I was competing in a fitness competition, running and working out WERE my job. I modeled and I hated it. I knew that those people were after perfection and I knew what that cost me. I was raising two kids at the time and running my health club AND my other job... working. I looked and felt pretty good BUT it was exhausting and it was never good enough.
Fast forward 10 years and somehow I managed to stay thin. I didn't have kids anymore, I was single and dating and had some time on my hands. So -it helped a lot when I was getting married. Funny how you take care of yourself when you know you are getting married and you'll be captured in that photo....forever.
but then, reality sets in and as you can see by all of my recent pictures, I'm no longer a size 4.

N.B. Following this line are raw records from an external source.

(** C3: the scenario results are one per default scenario, in declaration
    order; each uses the first override with the scenario's id when there
    is one and the default discount otherwise, the static commission, and
    the stated formulas for netRevenue, grossMargin, profit, isProfitable
    and roi. *)
Theorem scenarios_results (state : FinancialState) :
  List.length (scenarios state) = List.length DEFAULT_SCENARIOS /\
  map r_id (scenarios state) =
    ["direct"; "card"; "specifier"; "retail"; "distributor"; "agent"]%string /\
  Forall2 (fun S r =>
     let d := match find (fun o => String.eqb (c_id o) (s_id S))
                         (customScenarios state) with
              | Some o => c_discountPercent o
              | None => s_discountPercent S
              end in
     let c := commissionPercent S in
     r_id r = s_id S /\ r_name r = s_name S /\ r_description r = description S /\
     r_discountPercent r = d /\
     r_commissionPercent r = c /\
     netRevenue r = mul (publicPrice state) (sub (num 1 1) d) /\
     grossMargin r =
       sub (sub (sub (netRevenue r) (COGS state))
                (mul (netRevenue r) (designerRoyaltyPercent state)))
           (mul (netRevenue r) c) /\
     profit r = grossMargin r /\
     (isProfitable r = true <-> gt (profit r) zero = true) /\
     (gt (COGS state) zero = true ->
      roi r = mul (div (profit r) (COGS state)) (num 100 1)) /\
     (strict_eq (COGS state) zero = true -> roi r = zero))
    DEFAULT_SCENARIOS (scenarios state).
Proof.
  split; [apply length_map|].
  split; [rewrite scenarios_ids; reflexivity|].
  apply Forall2_map_r. intros S _. cbv zeta.
  do 8 (split; [reflexivity|]).
  split; [reflexivity|].
  split; simpl; intros H.
  - now rewrite H.
  - now rewrite (strict_eq_zero_not_gt _ H).
Qed.

(** C4: a scenario whose grossMargin is <= 0 has breakEvenUnits = Infinity,
    which is neither a finite number nor NaN; a scenario whose grossMargin
    is > 0 has breakEvenUnits = ceil(fixedMonthlyExpenses / grossMargin). *)
Theorem breakEvenUnits_sentinel (state : FinancialState) (r : ScenarioResult) :
  In r (scenarios state) ->
  (le (grossMargin r) zero = true ->
   breakEvenUnits r = PInf /\
   isFinite (breakEvenUnits r) = false /\
   isNaN (breakEvenUnits r) = false /\
   forall q, breakEvenUnits r <> Fin q) /\
  (gt (grossMargin r) zero = true ->
   breakEvenUnits r =
     Math_ceil (div (fixedMonthlyExpenses state) (grossMargin r))).
Proof.
  unfold scenarios. intros Hr. apply in_map_iff in Hr.
  destruct Hr as [S [<- _]]. simpl. unfold breakEvenUnitsOf. split.
  - intros H. rewrite (le_gt_false _ _ H).
    repeat split; try reflexivity. discriminate.
  - intros H. now rewrite H.
Qed.

Lemma breakEvenUnits_sentinel_witness :
  let direct := mkSalesScenario "direct" "Direct Sale" (num 0 1) (num 0 1)
                  "Direct to consumer (Website)" in
  let cleared := scenarioResult (handleClearAll INITIAL_STATE) direct in
  let initial := scenarioResult INITIAL_STATE direct in
  (In cleared (scenarios (handleClearAll INITIAL_STATE)) /\
   le (grossMargin cleared) zero = true /\
   breakEvenUnits cleared = PInf) /\
  (In initial (scenarios INITIAL_STATE) /\
   gt (grossMargin initial) zero = true /\
   breakEvenUnits initial =
     Math_ceil (div (fixedMonthlyExpenses INITIAL_STATE) (grossMargin initial))).
Proof.
  cbv zeta. split.
  - assert (Hin : In (scenarioResult (handleClearAll INITIAL_STATE)
                        (mkSalesScenario "direct" "Direct Sale" (num 0 1) (num 0 1)
                           "Direct to consumer (Website)"))
                     (scenarios (handleClearAll INITIAL_STATE)))
      by (left; reflexivity).
    assert (Hle : le (grossMargin (scenarioResult (handleClearAll INITIAL_STATE)
                        (mkSalesScenario "direct" "Direct Sale" (num 0 1) (num 0 1)
                           "Direct to consumer (Website)"))) zero = true)
      by reflexivity.
    split; [exact Hin|]. split; [exact Hle|].
    exact (proj1 (proj1 (breakEvenUnits_sentinel _ _ Hin) Hle)).
  - assert (Hin : In (scenarioResult INITIAL_STATE
                        (mkSalesScenario "direct" "Direct Sale" (num 0 1) (num 0 1)
                           "Direct to consumer (Website)"))
                     (scenarios INITIAL_STATE))
      by (left; reflexivity).
    assert (Hgt : gt (grossMargin (scenarioResult INITIAL_STATE
                        (mkSalesScenario "direct" "Direct Sale" (num 0 1) (num 0 1)
                           "Direct to consumer (Website)"))) zero = true)
      by reflexivity.
    split; [exact Hin|]. split; [exact Hgt|].
    exact (proj2 (breakEvenUnits_sentinel _ _ Hin) Hgt).
Defined.

(** ** The COGS aggregator *)

Lemma div_zero_gt (q : number) : gt q zero = true -> div zero q = zero.
Proof.
  destruct q as [y| | |]; try discriminate; try reflexivity.
  intros H. apply gt_zero_sign in H. unfold div, zero. rewrite H.
  reflexivity.
Qed.

Lemma max_zero_of_gt (a : number) : gt a zero = true -> Math_max zero a = a.
Proof.
  destruct a as [q| | |]; try discriminate; try reflexivity.
  intros H. simpl in *. apply Qltb_true_iff in H.
  unfold Qltb. replace (Qle_bool 0 q) with true; [reflexivity|].
  symmetry. apply Qle_bool_iff. now apply Qlt_le_weak.
Qed.

Lemma max_zero_of_le (a : number) :
  le a zero = true -> strict_eq (Math_max zero a) zero = true.
Proof.
  destruct a as [q| | |]; try discriminate; try reflexivity.
  simpl. unfold Qltb. rewrite !negb_involutive. intros H.
  destruct (Qle_bool 0 q) eqn:E; simpl; [|reflexivity].
  apply Qeq_bool_iff. apply Qle_bool_iff in H, E. now apply Qle_antisym.
Qed.

Lemma zero_batch_no_units (b w : number) :
  strict_eq b zero = true -> le zero w = true -> le (sub b w) zero = true.
Proof.
  destruct b as [q| | |]; try discriminate.
  destruct w as [x| | |]; try discriminate; try reflexivity.
  unfold strict_eq, le, gt, sub, zero, Qltb. rewrite !negb_involutive.
  intros Hq Hx. apply Qeq_bool_iff in Hq. apply Qle_bool_iff in Hx.
  apply Qle_bool_iff. rewrite Qred_correct. lra.
Qed.

(** C7, as stated, fails: a degenerate input does not make COGS finite.
    On the default state with an infinite amount on the "Tooling" item and
    a batch size of 0 there are zero effective units and a material cost per unit
    of 0, yet COGS is Infinity, through the amortised development cost. *)
Lemma COGS_infinite_on_zero_batch :
  let state :=
    {| devCosts :=
         [ mkCostItem "1" "Industrial Design" (num 5000 1);
           mkCostItem "2" "Prototyping" (num 1200 1);
           mkCostItem "3" "Tooling" PInf ];
       amortizationQty := num 1000 1;
       batchSize := zero;
       wasteCount := num 2 1;
       materials := materials INITIAL_STATE;
       publicPrice := num 85 1;
       fixedMonthlyExpenses := num 2500 1;
       designerRoyaltyPercent := num 5 100;
       customScenarios := customScenarios INITIAL_STATE |} in
  strict_eq (batchSize state) zero = true /\
  strict_eq (effectiveUnits state) zero = true /\
  materialCostPerUnit state = zero /\
  COGS state = PInf /\
  isFinite (COGS state) = false.
Proof.
  cbv zeta. repeat split; vm_compute; reflexivity.
Qed.

(** C7 (amended): the COGS aggregation is a total function; a zero
    amortisation quantity gives amortPerUnit = 0, effectiveUnits is
    max(0, batchSize - wasteCount), zero effective units (in particular a
    zero batch with a waste count >= 0) give materialCostPerUnit = 0, and
    COGS is 0 when both divisors are zero or both item lists are empty. *)
Theorem COGS_total (state : FinancialState) :
  (strict_eq (amortizationQty state) zero = true -> amortPerUnit state = zero) /\
  effectiveUnits state = Math_max zero (sub (batchSize state) (wasteCount state)) /\
  (gt (sub (batchSize state) (wasteCount state)) zero = true ->
   effectiveUnits state = sub (batchSize state) (wasteCount state)) /\
  (le (sub (batchSize state) (wasteCount state)) zero = true ->
   strict_eq (effectiveUnits state) zero = true) /\
  (strict_eq (effectiveUnits state) zero = true ->
   materialCostPerUnit state = zero) /\
  (strict_eq (batchSize state) zero = true ->
   le zero (wasteCount state) = true ->
   materialCostPerUnit state = zero) /\
  (strict_eq (amortizationQty state) zero = true ->
   strict_eq (effectiveUnits state) zero = true ->
   COGS state = zero /\ isFinite (COGS state) = true) /\
  (devCosts state = [] -> materials state = [] ->
   COGS state = zero /\ isFinite (COGS state) = true).
Proof.
  assert (Ha : strict_eq (amortizationQty state) zero = true ->
               amortPerUnit state = zero).
  { intros H. unfold amortPerUnit. now rewrite (strict_eq_zero_not_gt _ H). }
  assert (Hm : strict_eq (effectiveUnits state) zero = true ->
               materialCostPerUnit state = zero).
  { intros H. unfold materialCostPerUnit. now rewrite (strict_eq_zero_not_gt _ H). }
  split; [exact Ha|]. split; [reflexivity|].
  split; [apply max_zero_of_gt|]. split; [apply max_zero_of_le|].
  split; [exact Hm|]. split; [|split].
  - intros Hb Hw. apply Hm. unfold effectiveUnits.
    now apply max_zero_of_le, zero_batch_no_units.
  - intros H1 H2. unfold COGS. rewrite (Ha H1), (Hm H2). split; reflexivity.
  - intros Hd Hmat. unfold COGS, amortPerUnit, materialCostPerUnit,
      totalDevCost, totalBatchMaterialCost. rewrite Hd, Hmat. cbn [fold_left].
    destruct (gt (amortizationQty state) zero) eqn:E1;
      destruct (gt (effectiveUnits state) zero) eqn:E2;
      rewrite ?(div_zero_gt _ E1), ?(div_zero_gt _ E2); split; reflexivity.
Qed.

I'm a six - some days an eight and while some people say that's "small" - I feel horrible. I try and tell myself that I'm 40 this year, I have a 2 year old, I work full-time and eating healthy is H-A-R-d!

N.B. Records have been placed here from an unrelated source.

(** X8. With a provider that raises only failures of its own: from any
    state of the store the menu loop never ends with an [IndexError],
    [.iloc[-1]] being reached only on a series that has a bar; and in a run
    of the script, on a file whose tables hold rows of the script's schema,
    no statement is issued on a closed connection and no [INSERT] before the
    [stocks] table exists, so the run never ends with the engine's
    closed-database or no-such-table error. The engine is taken to fail for
    no other reason: a [stocks] table of another schema and a locked or full
    store are not covered. *)
Theorem run_never_fails_on_its_own E :
  raises_only_outside E ->
  (forall stdin w e, (menu_loop E stdin w).1 = Raise e -> e <> IndexError) /\
  (forall file stdin e,
     (run E file stdin).1 = Raise e ->
     e <> IndexError /\ e <> ProgrammingError /\ e <> OperationalError).
Proof.
  intros (Hhist & Hinfo & Hhome & Hindex). split.
  - intros stdin w e.
    apply (ensures_menu_loop (fun _ => True) (fun e => e <> IndexError) E);
      try done.
    + intros sym period e0 He0. eapply outside_failure_not_index, Hhist, He0.
    + intros sym e0 He0. eapply outside_failure_not_index, Hinfo, He0.
    + intros e0 He0. eapply outside_failure_not_index, Hhome, He0.
    + intros e0 He0 _. eapply outside_failure_not_index, Hindex, He0.
    + intros ticker p w0 _. split; [done|]. intros e0 He0 ->.
      by apply (save_to_db_no_index_error E ticker p w0).
  - intros file stdin e Hrun.
    assert (Hout : outside_failure e = true); [|by destruct e].
    unfold run in Hrun. rewrite script_run in Hrun by reflexivity.
    rewrite module_init_run in Hrun by reflexivity. simpl in Hrun.
    match type of Hrun with context [menu_loop E stdin ?w0] =>
      destruct (ensures_menu_loop
                  (fun w => conn_open w = true /\ is_Some (view w !! "stocks"))
                  (fun e => outside_failure e = true) E) with (stdin := stdin) (w := w0)
        as [_ Hq] end.
    + intros e0 w0 Hw0. exact Hw0.
    + reflexivity.
    + exact Hhist.
    + exact Hinfo.
    + exact Hhome.
    + intros e0 He0 _. by apply Hindex.
    + intros ticker p w0. apply save_to_db_keeps_store_usable.
    + simpl. split; [done|].
      destruct (file !! "stocks") eqn:Hf; [by rewrite Hf|].
      rewrite lookup_insert_eq. by eexists.
    + destruct (menu_loop E stdin _) as [[[]|e0] w2]; simpl in *.
      * inversion Hrun.
      * inversion Hrun; subst. by apply Hq.
Qed.

Lemma run_never_fails_on_its_own_witness :
  (forall stdin w e, (menu_loop sample_env stdin w).1 = Raise e -> e <> IndexError) /\
  (forall file stdin e,
     (run sample_env file stdin).1 = Raise e ->
     e <> IndexError /\ e <> ProgrammingError /\ e <> OperationalError).
Proof.
  apply (run_never_fails_on_its_own sample_env). exact sample_env_raises_only_outside.
Defined.

Example batch_with_failing_ticker_ends_on_provider_error :
  (run sample_env ∅ ["4"; "x, down"; "6"]).1 = Raise ProviderError.
Proof. vm_compute. reflexivity. Qed.

(** [save_to_db] leaves nothing uncommitted, whether it succeeds or fails. *)
Lemma save_to_db_commits E ticker p w :
  disk w = view w ->
  disk (save_to_db E ticker p w).2 = view (save_to_db E ticker p w).2.
Proof.
  intros Hdv. unfold save_to_db, cursor_execute, conn_commit, run_sql.
  unfold_M. simpl.
  destruct (conn_open w) eqn:Hopen; simpl; [|done].
  destruct (view w !! "stocks"); simpl; [|done].
  rewrite ?Hopen. reflexivity.
Qed.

I think all of those things are excuses though and I have no patience for those with me (or you just for the record). So I'm trying to find balance. SUCH a hard thing to do - BALANCE. I try and eat well, work out, drink occasionally and avoid smoking and drugs at ALL costs. I want to be a good example for my son. But it's hard because lately, I'm lazy.
Today I was reading my "Power of A Praying Parent" and it said this: A person who already feels rejected interprets everything as rejection - a mere look, a harmless word, an insignificant action - while someone who feels loved and accepted thinks nothing of the same look, work or action.
It also noted: Some can let things roll of their back, because they know deep within, that they are accepted. Others, however, may bear deep emotional would from incident after incident of rejection, so any perceived lack of acceptance can transform their personalities into something ugly.
Finally - Even though God's love that is ultimately most important in anyone's life, a parent's love (or lack thereof) is perceived and felt first. Parental love is the first love a child experiences and the first love he(she) understands. In fact, parental love is often the means by which children actually open themselves to God's love and come to understand it early in life.
My parents did this well. I have always known that I was loved, and cared for, that they thought I was special and talented and loved to be with me. But somewhere in my first marriage - something in me broke. I allowed abuse into my life and it crushed me.
So, why am I writing this in Tristan's blog? I guess because I want him to know the good, bad and ugly of life. Of MY life. I want him to know that he is loved that God loves him. That I love him, that YOU love him. If my child doesn't feel loved or good enough then he has believed the lies of the enemy. I will NOT accept that.
I want Tristan to see himself not measured by the scale, by the size of his biceps or through the eyes of others. I want him to see himself the way that God sees him.
T, you will make mistakes, you will hurt and get hurt, you will feel less than and not enough but always, always look to God's Word to see your TRUE value, your TRUE worth and your TRUE beauty. Mommy struggles with vanity, with what others think and so rarely I go to God's Word and read who HE tells me that I AM... not who I want to be (because no matter how hard I try, I'm broken) - but He sees me blameless and wonderfully made. He doesn't care if I'm a size 4 or size 40, he wants me to care for myself (honor my temple) and live in this world putting others first.
It's really true... perspective is everything.
Isaiah 54:17: No weapon formed against you shall prosper, and every tongue which rises against you in judgement you shall condemn. This is the heritage of the servants of the Lord, and their righteous is from Me, says the Lord.